By Steven Cooper in News
Clark’s College Council is discussing contracting with the Vancouver Police Department to have an armed police officer present on the main campus.
College officials don’t have a plan yet and are only in the discussion phase. They want to hear the opinions of students, faculty and staff.
Clark President Bob Knight said, “I need to get back to the Board of Trustees about where the college is on this.”
Knight said VPD told Clark it would cost $110,000 a year for an officer on campus eight hours a day. Knight said Clark would also want a second part-time officer to ensure a presence during normal school hours—from about 7 a.m. to 10 p.m. He estimated that would cost $160,000 to $170,000 a year.
According to Knight, the primary purpose of armed officers would be to deter crime, especially crimes like a school shooting. The officer would also respond to crime and make arrests.
“There is data that shows that if the folks who do these sort of shootings know there is someone with a weapon at the facility, it sort of deters them from doing the things that they do,” Knight said. “But there’s no guarantee to that.”

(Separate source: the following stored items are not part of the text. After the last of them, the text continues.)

(** A clause made of literals, or of their negations. *)
Lemma assert_literals s f ts (e : bool) : cnf_inv [] D s →
  Forall (λ u, is_bool (c_logic s) u ∧ leaf (c_logic s) (purify (c_logic s) u).1) ts →
  (∀ ρ, consistent (c_logic s) ρ → ρ f = existsb (xorb e) (ρ <$> ts)) → demanded s f →
  wp no_error (asserted s f) (let! r := literalsFor ts s in addClause (flip_lit e <$> r.1) r.2).
Proof.
  intros I Hts Hf Hd. apply wp_bind. eapply wp_mono.
  { apply (literalsFor_ok [] D s ts I). eapply Forall_impl; [exact Hts|]. by intros u [? _]. }
  intros [ps s1] [St Hps]. cbn [fst snd] in *. pose proof (st_inv _ _ _ _ St) as I1. pose proof (st_logic _ _ _ _ St) as El.
  pose proof (st_current _ _ _ _ St) as Ec. assert (Forall (is_bool (c_logic s)) ts) as Hbs by (eapply Forall_impl; [exact Hts|]; by intros u [? _]).
  eapply wp_mono; [apply (addClause_ok [] D s1 (flip_lit e <$> ps) I1)|].
  - apply Forall_fmap. clear -Hps I1. induction Hps as [|t p ts ps Hp _ IH]; [constructor|]. constructor; [|done].
    change (bound_var (tmap s1) (var (flip_lit e p))). rewrite flip_var. by eapply bound_lit; [apply I1|].
  - intros ρ σ C M Hdm Hon. rewrite El in *. rewrite Ec in Hon. rewrite clause_flip, (lits_match (c_logic s) (tmap s1) ts ps ρ σ); try done.
    + rewrite <- Hf by done. by apply Hd.
    + apply I.
  - intros [b s2] (St2 & Hadd & Hbad). cbn [fst snd] in *. split; [apply St2|]. split; [etrans; by eapply step_kept|].
    split; [cbn; by rewrite (st_asserted _ _ _ _ St2), (st_asserted _ _ _ _ St)|]. split; [done|].
    intros σ ρ M F C A. cbn in *. pose proof (st_logic _ _ _ _ St2) as El2. rewrite El2, El in C, A, F.
    rewrite (Hf ρ C), <- (leaf_values (c_logic s) (tmap s2) ts ps ρ σ (ci_store _ _ _ I) Hts), <- clause_flip; try done.
    + apply Hadd; [done|]. by rewrite El, Ec.
    + eapply Forall2_impl; [exact Hps|]. intros t p Hp. rewrite El in Hp. eapply lit_at_le; [|exact Hp]. apply (st_le _ _ _ _ St2).
Qed.
(* ===== verification/CnfSolve.v ===== *)
(** * Conversion to clauses: a formula in a frame

    [cnfizeAndGiveToSolver] makes the term of the frame, asserts the conjuncts
    of the formula in it and converts the formulas below the terms of theories.
    The file starts with [cnfizeAndGiveToSolver]; its second part is about the
    assumptions of [solve]. *)
From S2P Require Import Prelude NatSet SatLits Terms BoolTerms BoolFacts BoolConnectives BoolValues TermMapper TermVisitor Cnfizer CnfSpec.
From S2P Require Import CnfTseitin CnfAssert.
From stdpp Require Import gmap strings pretty sorting.
From Stdlib Require Import Lia.

#[local] Open Scope nat_scope.

Section give.
Context {S : Type} `{SatSolverLaws S}.
Implicit Types (s : Cnfizer S) (l : BLogic) (m : TermMapper) (t f : PTRef) (σ : Var → bool) (ρ : PTRef → bool) (n : BNode).

Section demands.
Context (D : list (PTRef * PTRef)).

Lemma kept_secured s s' f fr : cnf_kept s s' → secured s f fr → secured s' f fr.
Proof. intros Hk. apply secured_mono, Hk. Qed.

Lemma secured_everywhere s f fr : secured s f (term_TRUE (c_logic s)) → secured s f fr.
Proof. intros Hs σ ρ M _. apply Hs; [done|by left]. Qed.

Lemma cached_secured s f : cnf_inv [] D s → Cache_contains (alreadyAsserted s) f (current_frame_term s) = true →
  secured s f (current_frame_term s).
Proof.
  intros I. unfold Cache_contains. rewrite orb_true_iff, andb_true_iff, !bool_decide_eq_true, (ci_zero2 _ _ _ I).
  intros [Hin|[_ Hin]]; apply (ci_asserted _ _ _ I) in Hin as [_ Hs]; [done|]. by apply secured_everywhere.
Qed.

Lemma mark_asserted s f c : cnf_inv [] D s → secured s f (current_frame_term s) →
  Cache_insert f (current_frame_term s) (alreadyAsserted s) = Ok c → cnf_inv [] D (set_asserted c s) ∧ cnf_kept s (set_asserted c s).
Proof.
  intros I Hs Hc. unfold Cache_insert in Hc. destruct (negb _); [|done]. injection Hc as <-.
  destruct I as [I1 I2 I3 I4 I5 I6 I7 I8 I9 I10]. split; [|by constructor]. constructor; try done.
  intros g fr [[= -> ->]%elem_of_singleton|Hin]%elem_of_union; [done|]. by apply I9.
Qed.
(* ===== verification/CnfTheorems.v ===== *)
(** * Conversion to clauses: theorems *)
From S2P Require Import Prelude NatSet SatLits Terms BoolTerms BoolFacts BoolConnectives BoolValues TermMapper TermVisitor Cnfizer CnfSpec.
From S2P Require Import CnfTseitin CnfAssert CnfSolve CnfReach CnfExample.
From stdpp Require Import gmap strings pretty sorting.
From Stdlib Require Import Lia.

#[local] Open Scope nat_scope.

Section theorems.
Context {S : Type} `{SatSolverDecides S} (o : S) (l0 : BLogic).
Context (Hl0 : store_ok l0) (Hu : sat_usable o) (Hempty : ∀ σ, sat_models o σ).
Implicit Types (s : Cnfizer S) (t f : PTRef) (A : list (PTRef * FrameId)) (en : list FrameId).


(** C5: Giving a formula to a frame ends in one of three ways: the formula is in
    ([l_Undef]); [l_False], which is returned only when the formulas of the bottom
    frame contradict each other; or the assertion after the conversion of the
    nested formulas fails, which also needs such a contradiction. *)
Theorem cnf_give_correct s A f i : run o l0 s A → is_bool (c_logic s) f → plain (c_logic s) ((f, i) :: A) →
  match cnfizeAndGiveToSolver f i s with
  | Ok (r, s') => run o l0 s' ((f, i) :: A) ∧ (r = l_Undef ∨ r = l_False ∧ ¬ satisfiable (c_logic s') ((f, i) :: A) [])
  | Err e => e = Assertion_failed ∧ ¬ satisfiable (c_logic s) ((f, i) :: A) []
  end.
Proof.
  intros Hr Hb Hp. destruct (run_invariant o l0 s A Hl0 Hu Hempty Hr) as [D R]. pose proof (give_answer s A D f i R Hb Hp) as Hw.
  destruct (cnfizeAndGiveToSolver f i s) as [[r s']|e] eqn:E; [|exact Hw]. split; [by eapply run_give|exact Hw].
Qed.


(** C7: The invariant of the conversion: whatever was given and checked, the
    store and the mapper are well formed, frames have distinct variables, every
    cached term has its definition, and for every formula given the clauses make
    it true when its frame is on, and say nothing more. *)
Theorem cnf_invariant s A : run o l0 s A → ∃ D, cnf_inv [] D s ∧ same_given s A D ∧ all_secured D s.
Proof.
  intros Hr. destruct (run_invariant o l0 s A Hl0 Hu Hempty Hr) as [D [R1 R2 R3 R4]]. by exists D.
Qed.

End theorems.

(** ** The theorems on the run of the example *)

Lemma new_enum_usable : sat_usable new_enum.
Proof. done. Qed.
Lemma new_enum_empty : ∀ σ, sat_models new_enum σ.
Proof. done. Qed.


(** The formula false, which is term 1, in the bottom frame. *)
Lemma cnf_give_correct_witness : answer_of (cnfizeAndGiveToSolver 1 0 ex_start) = Some l_Undef
  ∧ match cnfizeAndGiveToSolver 1 0 ex_start with
    | Ok (r, s') => run new_enum ex_store s' [(1, 0)] ∧ (r = l_Undef ∨ r = l_False ∧ ¬ satisfiable (c_logic s') [(1, 0)] [])
    | Err e => e = Assertion_failed ∧ ¬ satisfiable (c_logic ex_start) [(1, 0)] []
    end.
Proof.
  split; [vm_compute; reflexivity|].
  apply (cnf_give_correct new_enum ex_store ex_store_ok new_enum_usable new_enum_empty ex_start [] 1 0).
  - apply run_start. vm_compute. reflexivity.
  - bool_term.
  - apply (cnf_ex_plain [(1, 0)]). rewrite ex_terms. intros f i [[= -> ->]|[]%elem_of_nil]%elem_of_cons. cbn. lia.
Defined.


Lemma cnf_invariant_witness : run new_enum ex_store ex_two [(7, 1); (8, 0)]
  ∧ ∃ D, cnf_inv [] D ex_two ∧ same_given ex_two [(7, 1); (8, 0)] D ∧ all_secured D ex_two.
Proof.
  split; [apply ex_run|]. exact (cnf_invariant new_enum ex_store ex_store_ok new_enum_usable new_enum_empty ex_two [(7, 1); (8, 0)] ex_run).
Defined.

However, an armed officer could help solve problems unrelated to shootings. Director of Security and Safety Ken Pacheco said campus security can’t make arrests. “We aren’t law enforcement. If we wanted an arrest made, we would have to call the Vancouver police and have them respond.”
According to Pacheco, an armed officer on campus could free up time for security. Pacheco said it often takes VPD 15 or more minutes to respond to criminal activity at Clark. An officer on campus could change that. “It would expedite their response,” Pacheco said.

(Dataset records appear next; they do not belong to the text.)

Lemma placed_id h i x : consistent h → heap h !! i = Some x → placed h i x = h.
Proof. intros Hc Hi. unfold placed. rewrite list_insert_id by done. rewrite list_insert_id by by apply Hc. by destruct h. Qed.

Lemma percolateUp_wp E i h : consistent h → all_valid h → i < length (heap h) →
  wp E (settles (ordered_above i) ordered h) (percolateUp lt i h).
Proof.
  intros Hc Hv Li. destruct (lookup_lt_is_Some_2 _ _ Li) as [x Hx]. unfold percolateUp. apply wp_bind. apply at_wp with x; [done|].
  pose proof (placed_id h i x Hc Hx) as Ei. pose proof (up_from_wp E i x i h) as Hw. rewrite Ei in Hw.
  apply Hw; [done..| |lia]. by eapply consistent_index.
Qed.

Lemma child_wp E i h : (∀ k z, k ≠ i → heap h !! k = Some z → valid z) → left i < length (heap h) →
  wp E (λ c, 0 < c ∧ parent c = i ∧ ∃ y, heap h !! c = Some y ∧ ∀ k z, 0 < k → parent k = i → heap h !! k = Some z → ltb z y = false) (child lt i h).
Proof.
  intros Hv Hl. unfold child, heap_size. assert (i ≠ left i ∧ i ≠ right i) as [N1 N2] by (unfold left, right; lia).
  assert (0 < left i ∧ 0 < right i) as [P1 P2] by (unfold left, right; lia).
  destruct (lookup_lt_is_Some_2 _ _ Hl) as [y Hy]. pose proof (Hv _ _ (not_eq_sym N1) Hy) as vy.
  assert (ltb y y = false) as Hyy by (destruct (ltb y y) eqn:L; [by rewrite <- (lt_asym y y vy vy L), L|done]).
  destruct (Nat.ltb_spec (right i) (length (heap h))) as [Hr|Hr].
  - destruct (lookup_lt_is_Some_2 _ _ Hr) as [z Hz]. pose proof (Hv _ _ (not_eq_sym N2) Hz) as vz. unfold at_. rewrite Hz, Hy. cbn [rbind].
    assert (ltb z z = false) as Hzz by (destruct (ltb z z) eqn:L; [by rewrite <- (lt_asym z z vz vz L), L|done]).
    rewrite lt_ok by done. cbn [rbind]. destruct (ltb z y) eqn:L; (split; [done|]).
    + split; [apply right_parent|]. exists z. split; [done|]. intros k u K0 [->| ->]%parent_children Hu; [|congruence|done].
      rewrite Hy in Hu. injection Hu as <-. by apply lt_asym.
    + split; [apply left_parent|]. exists y. split; [done|]. intros k u K0 [->| ->]%parent_children Hu; congruence.
  - split; [done|]. split; [apply left_parent|]. exists y. split; [done|].
    intros k u K0 [->| ->]%parent_children Hu; [congruence| |done]. apply lookup_lt_Some in Hu. lia.
Qed.

Lemma down_step r h i c x y : r ≤ i → consistent (placed h i x) → all_valid (placed h i x) → i < length (heap h) → 0 < c → parent c = i →
  heap h !! c = Some y → (∀ k z, 0 < k → parent k = i → heap h !! k = Some z → ltb z y = false) → ltb y x = true →
  ordered_below r i (placed h i x) → ordered_below r c (placed (placed h i y) c x).
Proof.
  intros Hr Hc Hv Li Hc0 Ec Hy Hmin Hlt [H1 H2]. pose proof (parent_lt c Hc0) as Hp. set (V := placed h i x) in *.
  assert (heap V !! i = Some x) as Vi by by apply placed_lookup_eq.
  assert (heap V !! c = Some y) as Vc by (unfold V; by rewrite placed_lookup_ne by lia).
  pose proof (valid_elem V _ _ Hc Hv Vi) as vx. pose proof (valid_elem V _ _ Hc Hv Vc) as vy.
  set (W := placed (placed h i y) c x).
  assert (∀ k z, k ≠ i → k ≠ c → heap W !! k = Some z → heap V !! k = Some z) as Hk.
  { intros k z ??. unfold V, W. by rewrite !placed_lookup_ne by done. }
  assert (heap W !! i = Some y) as Wi by (unfold W; rewrite placed_lookup_ne by lia; by apply placed_lookup_eq).
  assert (heap W !! c = Some x) as Wc by (apply placed_lookup_eq; rewrite placed_length; by eapply lookup_lt_Some).
  split.
  - intros k K0 Kr Kc u v Hu Hv'. pose proof (parent_lt k K0). destruct (decide (parent k = i)) as [Ek|Ni].
    + rewrite Ek, Wi in Hv'. injection Hv' as <-. destruct (decide (k = c)) as [->|].
      { rewrite Wc in Hu. injection Hu as <-. by apply lt_asym. }
      apply (Hmin k u K0 Ek). unfold W in Hu. by rewrite !placed_lookup_ne in Hu by lia.
    + apply Hk in Hv'; [|done..]. destruct (decide (k = i)) as [->|Ki].
      * rewrite Wi in Hu. injection Hu as <-. by apply (H2 c Hc0 K0 Kr Ec y v).
      * assert (k ≠ c) as Kc' by (intros ->; done). apply Hk in Hu; [|done..]. by apply (H1 k K0 Kr Ni u v).
  - intros k K0 _ _ Ek u w Hu Hw. pose proof (parent_lt k K0). rewrite Ec, Wi in Hw. injection Hw as <-.
    apply Hk in Hu; [|lia..]. apply (H1 k K0 ltac:(lia) ltac:(lia) u y Hu). by rewrite Ek.
Qed.

Lemma down_from_wp E r fuel : ∀ x i h, r ≤ i → consistent (placed h i x) → all_valid (placed h i x) → i < length (heap h) → x < length (indices h) →
  length (heap h) ≤ fuel + i → wp E (settles (ordered_below r i) (ordered_from r) (placed h i x)) (down_from lt fuel x i h).
Proof.
  induction fuel as [|fuel IH]; intros x i h Hr Hc Hv Li Lx Hf; [lia|]; cbn [down_from]. unfold heap_size.
  assert ((ordered_below r i (placed h i x) → ordered_from r (placed h i x)) →
    wp E (settles (ordered_below r i) (ordered_from r) (placed h i x)) (place h i x)) as Hend
    by (intros; rewrite place_ok by done; by refine (conj Hc (conj _ _))).
  destruct (Nat.ltb_spec (left i) (length (heap h))) as [Hl|Hl].
  - assert (∀ k z, k ≠ i → heap h !! k = Some z → valid z) as Hvz.
    { intros k z Hk Hz. apply (valid_elem (placed h i x) k z Hc Hv). by rewrite placed_lookup_ne. }
    assert (valid x) as vx by (eapply valid_elem; [done..|by apply placed_lookup_eq]).
    apply wp_bind. eapply wp_mono; [by apply child_wp|]. intros c (Hc0 & Ec & y & Hy & Hmin). pose proof (parent_lt c Hc0).
    assert (valid y) as vy by (apply (Hvz c y); [lia|done]). unfold at_. rewrite Hy. cbn [rbind]. rewrite lt_ok by done. cbn [rbind].
    destruct (ltb y x) eqn:Hlt.
    + destruct (move_hole h i c x y Hc Li Lx Hy ltac:(lia)) as (Ly & Hc' & Hs'). pose proof (lookup_lt_Some _ _ _ Hy).
      rewrite place_ok by done. cbn [rbind]. eapply wp_mono; [apply IH; try done|].
      * lia.
      * by eapply all_valid_same.
      * by rewrite placed_length.
      * by rewrite placed_indices.
      * rewrite placed_length. lia.
      * intros h' (Hc'' & Hs'' & Ho). split; [done|]. split; [by etrans|]. intros Hab. apply Ho. by apply (down_step r h i c x y).
    + apply Hend. intros [H1 _] k K0 Kr u v Hu Hv'. destruct (decide (parent k = i)) as [Ek|]; [|by eapply H1].
      rewrite Ek, placed_lookup_eq in Hv' by done. injection Hv' as <-. pose proof (parent_lt k K0). rewrite placed_lookup_ne in Hu by lia.
      apply (le_trans x y u); [done..|by apply (Hvz k); [lia|]|done|]. by apply (Hmin k).
  - apply Hend. intros [H1 _] k K0 Kr u v Hu Hv'. destruct (decide (parent k = i)) as [Ek|]; [|by eapply H1].
    apply lookup_lt_Some in Hu. rewrite placed_length in Hu. apply parent_children in Ek; [|done]. unfold left, right in *. lia.
Qed.

Lemma percolateDown_wp E r i h : r ≤ i → consistent h → all_valid h → i < length (heap h) →
  wp E (settles (ordered_below r i) (ordered_from r) h) (percolateDown lt i h).
Proof.
  intros Hr Hc Hv Li. destruct (lookup_lt_is_Some_2 _ _ Li) as [x Hx]. unfold percolateDown. apply wp_bind. apply at_wp with x; [done|].
  pose proof (placed_id h i x Hc Hx) as Ei. pose proof (down_from_wp E r (heap_size h) x i h) as Hw. rewrite Ei in Hw.
  apply Hw; [done..| |unfold heap_size; lia]. by eapply consistent_index.
Qed.

(** ** Operations *)

Lemma position_ok h n : consistent h → inHeap h n = true → ∃ i, position h n = Ok i ∧ heap h !! i = Some n.
Proof.
  intros Hc (i & Hi)%inHeap_iff. exists i. unfold position, at_. rewrite Hi. split; [done|]. by apply Hc.
Qed.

Vice President of Administrative Services Bob Williamson said, “We’d want them on patrol. We’d want them to respond to thefts, auto-break-ins, altercations—those types of things.”

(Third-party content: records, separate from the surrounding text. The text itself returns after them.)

Lemma clean_ok ca oc dt ds cs ls p : db_ok n (mem ca) oc dt ds cs ls → var p < n →
  clean ca p (MkOccLists oc dt ds) =
    Ok (MkOccLists (<[toInt p := List.filter (kept_watcher (mem ca)) (list_at oc p)]> oc) (<[toInt p := false]> dt) ds).
Proof.
  intros D Hp. assert (toInt p < length oc) as Lp by (rewrite (do_occs D); by apply toInt_lt).
  assert (toInt p < length dt) as Lt by (rewrite (do_dirty D); by apply toInt_lt).
  unfold clean. rewrite occs_at_ok by done. cbn [rbind].
  assert (∀ ws acc, (∀ w, w ∈ ws → w ∈ list_at oc p) →
    foldM (λ ws' w, let! b := WatcherDeleted ca w in Ok (if b : bool then ws' else ws' ++ [w])) acc ws = Ok (acc ++ List.filter (kept_watcher (mem ca)) ws)) as Hf.
  { induction ws as [|w ws IH]; intros acc Hws; cbn [foldM List.filter]; [by rewrite app_nil_r|].
    destruct (watcher_index _ _ _ _ _ _ p w D) as [c Hc]; [apply Hws; by left|]. unfold WatcherDeleted at 1, at_, kept_watcher at 1. rewrite Hc. cbn [rbind].
    destruct (c_mark c =? 1); cbn [negb]; rewrite IH by (intros; apply Hws; by right); [done|]. by rewrite <- app_assoc. }
  rewrite Hf by done. cbn [rbind]. rewrite occs_set_ok by done. cbn [rbind app]. unfold upd. cbn [dirty]. by rewrite (proj2 (Nat.ltb_lt _ _) Lt).
Qed.

(** After [cleanAll] no list is flagged, so no watcher is of a removed clause. *)
Lemma cleanAll_ok ca oc dt ds cs ls : db_ok n (mem ca) oc dt ds cs ls →
  ∃ oc' dt', cleanAll ca (MkOccLists oc dt ds) = Ok (MkOccLists oc' dt' []) ∧ db_ok n (mem ca) oc' dt' [] cs ls ∧ ∀ p, ¬ is_dirty dt' p.
Proof.
  intros D. unfold cleanAll. cbn [dirties].
  enough (∀ ps oc dt, db_ok n (mem ca) oc dt ds cs ls → (∀ p, p ∈ ps → p ∈ ds) → (∀ p, is_dirty dt p → p ∈ ps) →
    ∃ oc' dt', foldM (λ o idx, let! b := at_ (dirty o) (toInt idx) in if b : bool then clean ca idx o else Ok o) (MkOccLists oc dt ds) ps
        = Ok (MkOccLists oc' dt' ds) ∧ db_ok n (mem ca) oc' dt' ds cs ls ∧ ∀ p, ¬ is_dirty dt' p) as Hf.
  { destruct (Hf ds oc dt D) as (oc' & dt' & -> & D' & Hd); [done|apply D|]. exists oc', dt'. split; [done|]. split; [|done].
    constructor; try apply D'; [|set_solver]. intros p Hp. by apply Hd in Hp. }
  clear oc dt D. induction ps as [|p ps IH]; intros oc dt D Hps Hd; cbn [foldM].
  - exists oc, dt. split; [done|]. split; [done|]. intros p Hp%Hd. set_solver.
  - assert (var p < n) as Hp by (apply (do_dirties_range D), Hps; by left).
    assert (toInt p < length dt) as Lt by (rewrite (do_dirty D); by apply toInt_lt). destruct (lookup_lt_is_Some_2 _ _ Lt) as [b Hb].
    unfold at_ at 1. cbn [dirty]. rewrite Hb. cbn [rbind]. destruct b.
    + rewrite (clean_ok _ _ _ _ _ _ _ D Hp). cbn [rbind]. apply IH; [by apply db_clean|set_solver|]. intros q Hq. unfold is_dirty in *.
      destruct (decide (q = p)) as [->|Hne]; [by rewrite list_lookup_insert_eq in Hq|].
      rewrite list_lookup_insert_ne in Hq by (intros E%toInt_inj; congruence). apply Hd in Hq. set_solver.
    + cbn [rbind]. apply IH; [done|set_solver|]. intros q Hq. apply Hd in Hq as Hq'. apply elem_of_cons in Hq' as [->|?]; [|done].
      unfold is_dirty in Hq. congruence.
Qed.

An online poll conducted by The Independent of 359 students showed a wide range of opinions regarding armed officers on campus.
Student Katherine Khalifa said, “Because of all the school shooting I would feel so much safer if I knew someone on campus had a gun to take care of the problem faster than waiting for the police to get there in time.”
Other students opposed a police presence. Nathan Stachurski said, “I feel our country is moving rapidly towards a policed nation. I believe this to be a terrible reality and one we must work to avoid.”
Chris Erbeck said in his poll response, “Clark College should be gun-free, and that includes security personnel. I see this as being overly reactive to a few incidents around the country.”
Others said students and faculty should be able to arm themselves. A student identifying himself as Josh said he supported having an armed officer but added, “Not having armed faculty members is almost an invite for armed people to come in and wreak havoc in a learning institution. This is especially horrifying to me, having a child in public elementary school who could be a potential victim if someone were to come into his school, which is also without armed security. A ‘gun-free zone’ posting basically declares that there will be no opposition to the gunman’s intentions until it is already too late.”
In a previous interview with The Independent, Pacheco clarified that contrary to what many people believe, both Washington state law and college policy allow students and faculty on campus to carry a concealed firearm provided they possess a valid concealed pistol license. Washington residents must be 21 or older and pass a background check to acquire a license.
Williamson and Pacheco said the discussion of armed officers isn’t new. The two first researched the cost of hiring a VPD officer in early 2013. College records also show that in May 2013 College Counsel discussed it.
“I think what’s resurrected it as a topic are the recent shootings that have occurred at college and school campuses,” Williamson said.
Clark has also discussed arming existing campus security, but determined that state law prohibits it.
Williamson said state law allows four-year universities and colleges to arm their security, but it does not mention two-year schools. According to Williamson, successive attorney generals have interpreted the law to mean that existing community colleges can’t arm their security. “Their reasoning is if the Legislature really wanted community colleges to have that authority, they would have been intentional in their language,” said Williamson.
Regarding hiring a VPD officer, Pacheco said he wants students, faculty and staff to create their own opinions before he says what his position is. “I wouldn’t want to say anything that would have someone mimic what I said.”
Pacheco said he believes the decision comes down to the cost versus the benefits. “There’s benefits to it, but you have to weigh the negatives. And one of the negatives is obviously the cost.”
In their poll responses, many students said the financial cost prompted them to disapprove of hiring an officer. Another student who identified himself as Josh said, “Placing one additional officer on campus is insignificant and a waste of campus funds at the tune of almost 200k a year. It’s too expensive for too marginal of a benefit.”
Pacheco explained, “You don’t just pay the officer’s salary. You also pay their benefits.” Pacheco also said there’s a cost associated with the computer system the officer would use. Additionally, there would be an extra cost if Clark wanted the officer to have access to a police car. “You end up paying for everything,” Pacheco said.
Ultimately, it’s up to college officials to decide whether it’s worth the cost.
Knight said, “We don’t want to be reactive. We don’t want to wish afterwards that we had somebody on campus.” But Knight then added, “Even if we did get extra security, there’s no guarantee. When you’ve got an individual that wants to go crazy, it’s hard to plan for that.”